Though unless they manage to ease the pain there's a feeling of terror overwhelming me. Luckily I discussed it with the doctor and nurse treating me and I'm being treated with morphine and they're trying to get my back to a place where they can send me home, though I've got to keep a better outlook or else there's no good even the morphine and maybe extra muscle relaxants can do. I've got to allow for what they're going to try but I'm in so much pain it's destroying my fleeting feelings of stress.
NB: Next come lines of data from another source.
(* ===== verification/IrAccess.v ===== *)
(** IrAccess: reading a valid HIR array. Every index is the root of a stored
    subtree, and the loops over children return.
    The first part: lowering writes the HIR tree of a syntax tree, [hir_of], as a
    layout at the end of the array. *)

From S2P Require Import Prelude Clib Ast Ir IrTrees IrFacts IrLayout IrLower.

(** * The HIR tree of a syntax tree *)

Definition label_role (r : VntIrEdgeRole) (l : Label) : Label :=
  {| l_opcode := l_opcode l; l_role := r; l_operation := l_operation l; l_names := l_names l;
     l_type_name := l_type_name l; l_value := l_value l |}.

Definition hir_role (r : VntIrEdgeRole) (h : hir) : hir :=
  Hir (label_role r (hir_label h)) (hir_children h).

Definition names_of (a : ast) : list bytes :=
  match lowered_names a with Done ns => ns | _ => [] end.

Definition label_of_ast (a : ast) : Label :=
  {| l_opcode := lowered_opcode a; l_role := VNT_IR_EDGE_ROOT; l_operation := lowered_operation a;
     l_names := names_of a; l_type_name := lowered_type_name a; l_value := lowered_value a |}.

(** The children of a node with the roles of the edges to them. *)
Definition edges (a : ast) : list (VntIrEdgeRole * ast) :=
  let all r := map (pair r) in
  match a with
  | AST_PROGRAM ss | AST_UNSAFE_BLOCK ss => all VNT_IR_EDGE_STATEMENT ss
  | AST_PRINT_STATEMENT e | AST_VARIABLE_DECLARATION _ _ e _ => [(VNT_IR_EDGE_VALUE, e)]
  | AST_RETURN_STATEMENT e => match e with Some e => [(VNT_IR_EDGE_VALUE, e)] | None => [] end
  | AST_IF_STATEMENT c t e =>
      (VNT_IR_EDGE_CONDITION, c) :: all VNT_IR_EDGE_THEN t ++ all VNT_IR_EDGE_ELSE e
  | AST_WHILE_STATEMENT c body => (VNT_IR_EDGE_CONDITION, c) :: all VNT_IR_EDGE_BODY body
  | AST_FUNCTION_DECLARATION _ _ _ _ _ _ body => all VNT_IR_EDGE_BODY body
  | AST_FUNCTION_CALL _ arguments _ => all VNT_IR_EDGE_ARGUMENT arguments
  | AST_ARRAY_LITERAL elements _ => all VNT_IR_EDGE_ELEMENT elements
  | AST_INDEX_EXPRESSION a i => [(VNT_IR_EDGE_OBJECT, a); (VNT_IR_EDGE_INDEX, i)]
  | AST_MEMBER_EXPRESSION o _ => [(VNT_IR_EDGE_OBJECT, o)]
  | AST_ASSIGNMENT t v => [(VNT_IR_EDGE_TARGET, t); (VNT_IR_EDGE_VALUE, v)]
  | AST_BINARY_EXPRESSION l r _ => [(VNT_IR_EDGE_LEFT, l); (VNT_IR_EDGE_RIGHT, r)]
  | AST_UNARY_EXPRESSION o _ => [(VNT_IR_EDGE_OPERAND, o)]
  | _ => []
  end.

Lemma ast_edges_ind (P : ast -> Prop) :
  (forall a, Forall (fun e => P e.2) (edges a) -> P a) -> forall a, P a.
Proof.
  intros H. fix IH 1. intros a. apply H.
  assert (forall r l, Forall (fun e : VntIrEdgeRole * ast => P e.2) (map (pair r) l)) as all.
  { intros r. fix IHl 1. intros [|x l]; constructor; [apply IH|apply IHl]. }
  destruct a; cbn [edges]; try apply all; repeat constructor; try apply IH.
  - apply Forall_app. split; apply all.
  - apply all.
  - destruct expression; repeat constructor. apply IH.
Qed.

Fixpoint hir_of (a : ast) : hir :=
  let one r c := hir_role r (hir_of c) in
  Hir (label_of_ast a)
    match a with
    | AST_PROGRAM ss | AST_UNSAFE_BLOCK ss => map (one VNT_IR_EDGE_STATEMENT) ss
    | AST_PRINT_STATEMENT e | AST_VARIABLE_DECLARATION _ _ e _ => [one VNT_IR_EDGE_VALUE e]
    | AST_RETURN_STATEMENT e => match e with Some e => [one VNT_IR_EDGE_VALUE e] | None => [] end
    | AST_IF_STATEMENT c t e =>
        one VNT_IR_EDGE_CONDITION c :: map (one VNT_IR_EDGE_THEN) t ++ map (one VNT_IR_EDGE_ELSE) e
    | AST_WHILE_STATEMENT c body => one VNT_IR_EDGE_CONDITION c :: map (one VNT_IR_EDGE_BODY) body
    | AST_FUNCTION_DECLARATION _ _ _ _ _ _ body => map (one VNT_IR_EDGE_BODY) body
    | AST_FUNCTION_CALL _ arguments _ => map (one VNT_IR_EDGE_ARGUMENT) arguments
    | AST_ARRAY_LITERAL elements _ => map (one VNT_IR_EDGE_ELEMENT) elements
    | AST_INDEX_EXPRESSION a i => [one VNT_IR_EDGE_OBJECT a; one VNT_IR_EDGE_INDEX i]
    | AST_MEMBER_EXPRESSION o _ => [one VNT_IR_EDGE_OBJECT o]
    | AST_ASSIGNMENT t v => [one VNT_IR_EDGE_TARGET t; one VNT_IR_EDGE_VALUE v]
    | AST_BINARY_EXPRESSION l r _ => [one VNT_IR_EDGE_LEFT l; one VNT_IR_EDGE_RIGHT r]
    | AST_UNARY_EXPRESSION o _ => [one VNT_IR_EDGE_OPERAND o]
    | _ => []
    end.

Definition edge_hir (e : VntIrEdgeRole * ast) : hir := hir_role e.1 (hir_of e.2).

Lemma hir_of_edges a : hir_of a = Hir (label_of_ast a) (map edge_hir (edges a)).
Proof.
  destruct a; cbn [hir_of edges]; f_equal; try by rewrite map_map.
  - cbn. by rewrite map_app, !map_map.
  - cbn. by rewrite map_map.
  - by destruct expression.
Qed.

(** The counts of the names of a declaration do not exceed its arrays. *)
Definition counts_ok (a : ast) : bool :=
  match lowered_names a with Done _ => true | _ => false end.

Inductive lowerable : ast -> Prop :=
  | lowerable_node a :
      counts_ok a = true -> Forall (fun e => lowerable e.2) (edges a) -> lowerable a.

(** * Lowering *)

(** Lowering the children of a node that is being built. *)
Definition lowers_children (m : nat -> St VntIrProgram bool) (es : list (VntIrEdgeRole * ast)) : Prop :=
  forall ir pre l hs, nodes ir = building pre l hs ->
    m (length pre) ir =
    Done (true, with_nodes (building pre l (hs ++ map edge_hir es)) ir).

Definition lowers_node (a : ast) : Prop :=
  forall ir, lower_node a ir =
    Done (Some (node_count ir), with_nodes (nodes ir ++ layout (node_count ir) None (hir_of a)) ir).

Lemma lower_child_spec r a :
  lowers_node a -> lowers_children (fun parent => lower_child lower_node parent a r) [(r, a)].
Proof.
  intros Ha ir pre l hs E. unfold lower_child. rewrite (bind_done _ _ _ _ _ (Ha ir)). cbv beta iota.
  assert (node_count ir = length pre + S (hirs_size hs)) as Hn
    by (unfold node_count; by rewrite E, building_length).
  set (ir1 := with_nodes _ _).
  assert (update_node (node_count ir) (with_role r) ir1 =
    Done (tt, with_nodes (building pre l hs ++ layout (length pre + S (hirs_size hs)) None
                            (edge_hir (r, a))) ir)) as Hrole.
  { subst ir1. unfold edge_hir. cbn [fst snd]. destruct (hir_of a) as [la ha] eqn:Eh.
    erewrite update_node_at; [|cbn [nodes with_nodes layout]; done|done].
    rewrite <- Hn. cbn [with_nodes]. by rewrite E. }
  rewrite (bind_done _ _ _ _ _ Hrole). cbv beta. rewrite Hn.
  by erewrite add_child_building.
Qed.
Luckily Will's at home with my sweetlings and if they do send me home at any point he's great with the Prius and so long as he doesn't need to carry me he should be able to assist me as I need it. He's longing to move back to Portlandia so I've got a non-relationship parallel to my situation with Al when he missed Boston. Really get along great but their hearts belong to a different city.

The pain is not letting up so I'm going to end this and post. I'm currently at Alta Bates for an inability to walk due to lower back pain from some unknown cause for over 24-hours. If they can get the pain eased up I'll head home at that point. If not, I'm here for a bit. Hugs welcome!